What is being asked
Below this line is a set of entries; quote exactly the lines from the line that contains "Definition set_logger (st" to the line that contains "calls (run workRunning (ticks 1500))", both lines included.

_ _ _ _ _ _ _

Lemma string_leb_trans a : forall b c,
  String.leb a b = true -> String.leb b c = true -> String.leb a c = true.
Proof.
  unfold String.leb.
  induction a as [|x a IH]; intros [|y b] [|z c]; simpl; try congruence.
  unfold Ascii.compare.
  destruct (N.compare_spec (N_of_ascii x) (N_of_ascii y)) as [Exy|Lxy|Gxy];
    try congruence.
  - rewrite Exy. destruct (N_of_ascii y ?= N_of_ascii z)%N; auto. apply IH.
  - destruct (N.compare_spec (N_of_ascii y) (N_of_ascii z)) as [Eyz|Lyz|Gyz];
      try congruence; intros _ _.
    + rewrite <- Eyz. now rewrite (proj2 (N.compare_lt_iff _ _) Lxy).
    + now rewrite (proj2 (N.compare_lt_iff _ _) (N.lt_trans _ _ _ Lxy Lyz)).
Qed.

Lemma key_leb_total a b : Engine.key_leb a b = true \/ Engine.key_leb b a = true.
Proof.
  destruct a as [x|x], b as [y|y]; simpl; auto.
  - destruct (Z.leb_spec x y), (Z.leb_spec y x); auto; lia.
  - apply String.leb_total.
Qed.

Lemma key_leb_trans a b c :
  Engine.key_leb a b = true -> Engine.key_leb b c = true -> Engine.key_leb a c = true.
Proof.
  destruct a as [x|x], b as [y|y], c as [z|z]; simpl; try congruence.
  - rewrite !Z.leb_le. lia.
  - apply string_leb_trans.
Qed.

Lemma key_eqb_eq a b : Engine.key_eqb a b = true <-> a = b.
Proof.
  destruct a as [x|x], b as [y|y]; simpl; split; try congruence.
  - intros H. apply Z.eqb_eq in H. congruence.
  - intros H. injection H as ->. apply Z.eqb_refl.
  - intros H. apply String.eqb_eq in H. congruence.
  - intros H. injection H as ->. apply String.eqb_refl.
Qed.

Lemma directed_leb_total d a b :
  Engine.directed_leb d a b = true \/ Engine.directed_leb d b a = true.
Proof. destruct d; simpl; apply key_leb_total. Qed.

Lemma directed_leb_trans d a b c :
  Engine.directed_leb d a b = true -> Engine.directed_leb d b c = true ->
  Engine.directed_leb d a c = true.
Proof. destruct d; simpl; eauto using key_leb_trans. Qed.

Lemma directed_leb_refl d a : Engine.directed_leb d a a = true.
Proof. destruct (directed_leb_total d a a); assumption. Qed.

Lemma supported_field_name f : Engine.supported_field (Engine.field_name f) = Some f.
Proof. destruct f; reflexivity. Qed.

(* ===================================================================== *)
(** ** Sorter *)
(* ===================================================================== *)

(** A member of a filtered list splits the list it was filtered from. *)
Lemma filter_split {A} (p : A -> bool) (l : list A) : forall u x v,
  List.filter p l = (u ++ x :: v)%list ->
  exists l1 l2, l = (l1 ++ x :: l2)%list /\
                List.filter p l1 = u /\ List.filter p l2 = v.
Proof.
  induction l as [|a l IH]; intros u x v H; simpl in H.
  - destruct u; discriminate.
  - destruct (p a) eqn:Hpa.
    + destruct u as [|b u]; simpl in H; injection H as -> H.
      * exists [], l. auto.
      * destruct (IH _ _ _ H) as (l1 & l2 & -> & Hu & Hv).
        exists (b :: l1), l2. simpl. rewrite Hpa, Hu. auto.
    + destruct (IH _ _ _ H) as (l1 & l2 & -> & Hu & Hv).
      exists (a :: l1), l2. simpl. rewrite Hpa. auto.
Qed.

(** Two lists with the same members of a class, in the same order: a pair
    of members in that order in one is in that order in the other. *)
Lemma same_class_order {A} (p : A -> bool) (l l' : list A) x y before between after :
  List.filter p l' = List.filter p l ->
  p x = true -> p y = true ->
  l = (before ++ x :: between ++ y :: after)%list ->
  exists before' between' after',
    l' = (before' ++ x :: between' ++ y :: after')%list.
Proof.
  intros Hsame Hx Hy ->.
  rewrite filter_app in Hsame. cbn [List.filter] in Hsame. rewrite Hx in Hsame.
  apply filter_split in Hsame as (l1 & l2 & -> & _ & Hrest).
  rewrite filter_app in Hrest. cbn [List.filter] in Hrest. rewrite Hy in Hrest.
  apply filter_split in Hrest as (m1 & m2 & -> & _ & _).
  now exists l1, m1, m2.
Qed.

(** C3.  For every filtered sequence, every supported sort field and both
    directions, the Sorter succeeds with a permutation of its input that is
    ordered by the field's key in the given direction and is stable: the
    records with any one key are in their input order, so two records with
    equal keys keep their relative order.  For [customer_name] the key is
    the lowercased name: records whose names differ only by case keep their
    relative order. *)
Theorem sort_is_stable
  (rows : list SalesTransaction) (f : Engine.SortField) (d : Engine.Direction) :
  exists sorted,
    Engine.sort rows (Engine.field_name f) d = inr sorted /\
    Permutation sorted rows /\
    StronglySorted
      (fun x y => Engine.directed_leb d (Engine.sort_key f x) (Engine.sort_key f y) = true)
      sorted /\
    (forall k,
       List.filter (fun r => Engine.key_eqb (Engine.sort_key f r) k) sorted =
       List.filter (fun r => Engine.key_eqb (Engine.sort_key f r) k) rows) /\
    (forall x y before between after,
       rows = (before ++ x :: between ++ y :: after)%list ->
       Engine.sort_key f x = Engine.sort_key f y ->
       exists before' between' after',
         sorted = (before' ++ x :: between' ++ y :: after')%list) /\
    (f = Engine.ByCustomerName ->
     forall x y before between after,
       rows = (before ++ x :: between ++ y :: after)%list ->
       JS.toLowerCase (customer_name x) = JS.toLowerCase (customer_name y) ->
       exists before' between' after',
         sorted = (before' ++ x :: between' ++ y :: after')%list).
Proof.
  set (le := fun x y =>
    Engine.directed_leb d (Engine.sort_key f x) (Engine.sort_key f y)).
  assert (Htotal : forall x y, le x y = true \/ le y x = true)
    by (intros; apply directed_leb_total).
  assert (Htrans : forall x y z, le x y = true -> le y z = true -> le x z = true)
    by (intros x y z; apply directed_leb_trans).
  assert (Hstable : forall k,
    List.filter (fun r => Engine.key_eqb (Engine.sort_key f r) k)
                (Engine.merge_sort le rows) =
    List.filter (fun r => Engine.key_eqb (Engine.sort_key f r) k) rows).
  { intros k. apply merge_sort_stable; auto.
    intros x y Hx Hy. apply key_eqb_eq in Hx, Hy. unfold le.
    rewrite Hx, Hy. apply directed_leb_refl. }
  assert (Hpairs : forall x y before between after,
    rows = (before ++ x :: between ++ y :: after)%list ->
    Engine.sort_key f x = Engine.sort_key f y ->
    exists before' between' after',
      Engine.merge_sort le rows = (before' ++ x :: between' ++ y :: after')%list).
  { intros x y before between after Hrows Hkey.
    eapply (same_class_order _ rows _ x y); [apply (Hstable (Engine.sort_key f x))| | |exact Hrows].
    - now apply key_eqb_eq.
    - now apply key_eqb_eq. }
  exists (Engine.merge_sort le rows).
  unfold Engine.sort. rewrite supported_field_name.
  repeat split; auto.
  - now apply merge_sort_perm.
  - now apply merge_sort_ordered.
  - intros -> x y before between after Hrows Hname.
    apply (Hpairs x y before between after Hrows). simpl. now rewrite Hname.
Qed.
Definition set_cached_teams (c : gmap string (list Team)) (st : state W) : state W :=
  {| world := world st; cached_teams := c; logger := logger st;
     calls := calls st; logged := logged st |}.

(** The assignment [logger = logging.getLogger('codekit')] of
    [codetools.setup_logging()], line 84. *)
Definition set_logger (st : state W) : state W :=
  {| world := world st; cached_teams := cached_teams st; logger := true;
     calls := calls st; logged := logged st |}.

(** State of a process that has imported the modules and then set the
    logger up, before anything else. *)
Definition logging_init (w : W) : state W := set_logger (module_init w).

(** The method of the logger behind each of the two functions. *)
Definition log_method (lv : log_level) : string :=
  match lv with
  | DEBUG => "debug"
  | INFO => "info"
  end.

(** [logger.debug] and [logger.info] called on the module global [logger],
    codetools.py lines 330-337: while [logger] is [None] the attribute
    lookup raises [AttributeError]. *)
Definition log (lv : log_level) (tpl : string) (fs : list (string * pyval)) : M W unit :=
  fun st =>
    if logger st
    then (Ok tt, record_log {| level := lv; template := tpl; fields := fs |} st)
    else (Raise (AttributeError
                   ("'NoneType' object has no attribute '" +:+ log_method lv +:+ "'")),
          st).

(** [debug(...)] and [info(...)] of the [codekit] package *)
Definition debug : string -> list (string * pyval) -> M W unit := log DEBUG.
Definition info : string -> list (string * pyval) -> M W unit := log INFO.

Definition of_result {A} (r : result A) : M W A := fun st => (r, st).

(** A read request: answered from the current world and recorded. *)
Definition read_call {A} (ask : W -> result A) (ev : result A -> event) : M W A :=
  fun st => let r := ask (world st) in (r, record_call (ev r) st).

(** A creating request: the provider's answer and the world it leaves. *)
Definition write_call {A} (ask : W -> result A * W) (ev : result A -> event) : M W A :=
  fun st =>
    let rw := ask (world st) in
    (rw.1, record_call (ev rw.1) (set_world rw.2 st)).

(** [g.get_organization(name)] *)
Definition get_organization (g : Github) (name : string) : M W Organization :=
  read_call (fun w => api_get_organization w g name) (EvGetOrganization g name).
(** A Work countdown left to run: 1500 ticks, the tick after, five more. *)
Lemma countdown_notifies_once_witness :
  calls (run workRunning (ticks 1500)) = Some [] /\
  calls (run workRunning (ticks 1500 ++ ticks 1)) = Some (completed workRunning) /\
  calls (run workRunning (ticks 1500 ++ ticks 1 ++ ticks 5)) =
    Some (completed workRunning).
Proof.
  assert (Hpos : 0 < totalSeconds workRunning) by (vm_compute; reflexivity).
  assert (Hlen : Z.of_nat (List.length (ticks 1500)) = totalSeconds workRunning)
    by (vm_compute; reflexivity).
  assert (Hafter : Z.of_nat (List.length (ticks 5)) < GoInt.max_int)
    by (vm_compute; reflexivity).
  exact (countdown_notifies_once (ticks 1500) (ticks 1) (ticks 5) workRunning
           (ticks_all 1500) (ticks_all 1) (ticks_all 5)
           eq_refl Hpos eq_refl Hlen eq_refl Hafter).
Defined.

(** Reset with 1499 of 1500 seconds left, after the first tick. *)
Lemma reset_cancels_silently_witness :
  exists m', run (set_progress (set_timeLeft workRunning 1499)
                    (mkProgress 40 (fraction 1500 1499) (@anim0 plainToolkit)))
               [(0, KeyMsg "esc"); (1, tickMsg)] = Some (m', []) /\
             timeLeft m' = -1 /\ pause m' = false /\ View m' = menuView m'.
Proof.
  apply reset_cancels_silently.
  - split; vm_compute; easy.
  - reflexivity.
Defined.

(** The older copy at the end of a Rest countdown: one notification. *)
Lemma older_copy_is_silent_witness :
  Forall (fun e => is_sound e = false) [notify "Time to rest is left" ""].
Proof.
  assert (H : @Legacy.run plainToolkit Legacy.NewModel
                (map snd (restCountdown ++ ticks 1)) =
              Some (Legacy.mkModel (mkProgress 40 1%float (@anim0 plainToolkit))
                      (-1) RESTTIME 1 EmptyString false,
                    [notify "Time to rest is left" ""]))
    by (vm_compute; reflexivity).
  exact (older_copy_is_silent _ _ _ _ H).
Defined.
(** No subtask of the invoice is named 'Paid Invoice' or
    'Paid via Check'. *)
Definition noPaidSubtask (task : Task) : bool :=
  if String.eqb (t_id task) "invoice"
  then bool_decide (findSubtask "Paid Invoice" (t_subtasks task) = None)
       && bool_decide (findSubtask "Paid via Check" (t_subtasks task) = None)
  else true.

(** Every item of the tree is complete. *)
Definition allComplete (tasks : list Task) : Prop :=
  snd (countItems tasks) = fst (countItems tasks).






(** The value written for a string of digits. *)
Definition phoneOfDigits (value : list ascii) : list ascii :=
  if (6 <=? length value)%nat then
    ["("%char] ++ slice 0 3 value ++ [")"%char; " "%char] ++ slice 3 6 value
      ++ ["-"%char] ++ slice 6 10 value
  else if (3 <=? length value)%nat then
    ["("%char] ++ slice 0 3 value ++ [")"%char; " "%char] ++ drop 3 value
  else value.

(** A tree stored under the old index-based key of the first record. *)
Definition oldKeyState : State :=
  mkState (<["patient-0" := initializePatientTasks]> ∅) [adam] [] ∅ ∅ [] [].

(** * Properties *)

(** ** The model at work *)

Example trim_both_ends : JS.trim "  a b  " = "a b".
Proof. reflexivity. Qed.

Example blank_trims_to_empty : JS.trim " " = "".
Proof. reflexivity. Qed.

Example replaceSpaces_runs : JS.replaceSpaces "Adam   Jones " = "Adam-Jones-".
Proof. reflexivity. Qed.

Example includes_lowercase :
  JS.includes (JS.toLowerCase "Adam Jones") (JS.toLowerCase "adam") = true.
Proof. reflexivity. Qed.

Example round_tie_goes_up : JS.Math_round (JS.toNumber 5 / JS.toNumber 2)%float = 3.
Proof. reflexivity. Qed.

Example template_has_23_items : countItems initializePatientTasks = (23%nat, 0%nat).
Proof. reflexivity. Qed.

Example fresh_tree_progress :
  calculateProgress (taskCompletionData viewedState) "p1" = 0.
Proof. reflexivity. Qed.

Example marked_tree_progress :
  calculateProgress (taskCompletionData markedState) "p1" = 100.
Proof. vm_compute. reflexivity. Qed.

(** With other totals than the template's the binary64 product can fall
    short of a tie that the exact quotient reaches: 29 items of 200 are
    14.5 percent, and (29 / 200) * 100 is just below. *)
Example percentage_binary64 :
  percentage (200%nat, 29%nat) = 14 /\ Spec.roundPercent 29 200 = 15.
Proof. split; vm_compute; reflexivity. Qed.

(** ** Lists and folds *)

Section Folds.
Context {A B : Type}.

_ _ _ _ _ _ _

Answer to this task
Definition set_logger (st : state W) : state W :=
  {| world := world st; cached_teams := cached_teams st; logger := true;
     calls := calls st; logged := logged st |}.

(** State of a process that has imported the modules and then set the
    logger up, before anything else. *)
Definition logging_init (w : W) : state W := set_logger (module_init w).

(** The method of the logger behind each of the two functions. *)
Definition log_method (lv : log_level) : string :=
  match lv with
  | DEBUG => "debug"
  | INFO => "info"
  end.

(** [logger.debug] and [logger.info] called on the module global [logger],
    codetools.py lines 330-337: while [logger] is [None] the attribute
    lookup raises [AttributeError]. *)
Definition log (lv : log_level) (tpl : string) (fs : list (string * pyval)) : M W unit :=
  fun st =>
    if logger st
    then (Ok tt, record_log {| level := lv; template := tpl; fields := fs |} st)
    else (Raise (AttributeError
                   ("'NoneType' object has no attribute '" +:+ log_method lv +:+ "'")),
          st).

(** [debug(...)] and [info(...)] of the [codekit] package *)
Definition debug : string -> list (string * pyval) -> M W unit := log DEBUG.
Definition info : string -> list (string * pyval) -> M W unit := log INFO.

Definition of_result {A} (r : result A) : M W A := fun st => (r, st).

(** A read request: answered from the current world and recorded. *)
Definition read_call {A} (ask : W -> result A) (ev : result A -> event) : M W A :=
  fun st => let r := ask (world st) in (r, record_call (ev r) st).

(** A creating request: the provider's answer and the world it leaves. *)
Definition write_call {A} (ask : W -> result A * W) (ev : result A -> event) : M W A :=
  fun st =>
    let rw := ask (world st) in
    (rw.1, record_call (ev rw.1) (set_world rw.2 st)).

(** [g.get_organization(name)] *)
Definition get_organization (g : Github) (name : string) : M W Organization :=
  read_call (fun w => api_get_organization w g name) (EvGetOrganization g name).
(** A Work countdown left to run: 1500 ticks, the tick after, five more. *)
Lemma countdown_notifies_once_witness :
  calls (run workRunning (ticks 1500)) = Some [] /\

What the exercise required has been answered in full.